Captain Marvel #5
Writer – Kelly Sue DeConnick
Art – David Lopez
Color Art – Lee Loughridge
Letterer – VC’s Joe Caramagna
Review by Joey Braccino
HIGHER, FURTHER, FASTER, MORE. – Part Five!!!
Mysteries revealed!!! Compromises shattered!!! Kingdoms betrayed!!! And Captain Marvel can’t punch anything!!!
Last issue brought finally brought us as readers back to the future as it were as we relived the chase sequence between Carol Danvers’ ragtag crew of super-refugee-alien-heroes and a troupe of space pirates that kicked off the very first issue of this brand-new volume of Captain Marvel. Kelly Sue DeConnick and David Lopez keep the action going as Carol quickly learns just what the pirates were smuggling—vibranium—and for whom they were smuggling it—the Spartax!!! The concurrent mysteries of the Torfa refugees’ sickness and Spartax King J’Son’s peculiar interest in Torfa suddenly collide in Captain Marvel #5, and the epic space opera that is the “Higher, Further, Faster, More” story arc gears up for its climax as players and traitors and heroes are revealed.
It’s all super epic; Kelly Sue DeConnick has successfully shifted the tone and tenor of the Captain Marvel franchise (can we call it that yet? A “franchise?”) from the down-in-the-streets, establishing-a-name interpersonal drama of the first volume to the intergalactic, operatic, superheroic action-fantasy of this current run. She still maintains the same humor and personality despite the shift in scope, which truly speaks to her grasp of the Carol Danvers character and voice. Whether we’re on Torfa or in Times Square, we’re always dealing with Carol.

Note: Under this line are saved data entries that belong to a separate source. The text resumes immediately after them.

(** The tree built for the record that holds [shared] twice, with
    [maxDepth = 3]. *)
Definition diamond_tree : PropertyTreeNode :=
  mkNode (str "root") Tobject None
    (Some [mkNode (str "a") Tobject None (Some [shared_node]);
           mkNode (str "b") Tobject None (Some [shared_node])]).

(** The work items made for the records [a] and [b]. *)
Definition diamond_item_a : WorkItem.t :=
  WorkItem.mk 1%nat (str "a") 1 [0%nat] ((∅ ∪ {[0%nat]}) ∪ {[1%nat]}).

Definition diamond_item_b : WorkItem.t :=
  WorkItem.mk 2%nat (str "b") 1 [1%nat] ((∅ ∪ {[0%nat]}) ∪ {[2%nat]}).

(** A getter that answers "a" and "b" in turn: the host state is the
    parity of the calls made so far. *)
Definition alternating_getter : getter -> bool -> outcome * bool :=
  fun _ w => (Returns (JsString (if w then str "b" else str "a")), negb w).

(** [{ get x() { ... } }], at address 0. *)
Definition accessor_heap : heap := fun l =>
  match l with
  | O => Obj [(str "x", AccessorProperty (Some O))]
  | _ => Obj []
  end.

(** ** The inputs of the repository's tests *)

(** The code units of a literal written in this file, which is encoded in
    UTF-8 (the Basic Multilingual Plane is enough for the texts at hand); an
    apostrophe in the literal stands for a double quote. *)
Fixpoint utf8_units (bytes : list N) : jsstring :=
  match bytes with
  | [] => []
  | b0 :: rest =>
      if (b0 <? 128)%N then (if (b0 =? 39)%N then DQUOTE else b0) :: utf8_units rest
      else if (b0 <? 224)%N then
        match rest with
        | b1 :: rest' => ((b0 - 192) * 64 + (b1 - 128))%N :: utf8_units rest'
        | _ => []
        end
      else
        match rest with
        | b1 :: b2 :: rest' =>
            ((b0 - 224) * 4096 + (b1 - 128) * 64 + (b2 - 128))%N :: utf8_units rest'
        | _ => []
        end
  end.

David Lopez’ artwork has shifted wonderfully over these past five issues. What started as the more typical, Marvel house style of dynamic naturalism has shifted to a more eccentric, cinematic aesthetic. This may be in part due to the more diverse array of characters that Lopez has to play with, but regardless there is a certain charm to Lopez’ figurework and facial expressions that make this an enriching, enjoyable visual experience. Lee Loughridge manages to center his color palette around a sort of burnt orange tone, which actually accentuates the vibrancy of his other colors when he does choose to incorporate rich purples or blues.
Buy it. Kelly Sue DeConnick’s take on Carol Danvers in this current volume of Captain Marvel has truly lived up to the “Earth’s Mightiest Hero” moniker, and this chapter in the “Higher, Further, Faster, More” storyline raises the stakes nicely for the coming climax! Check it!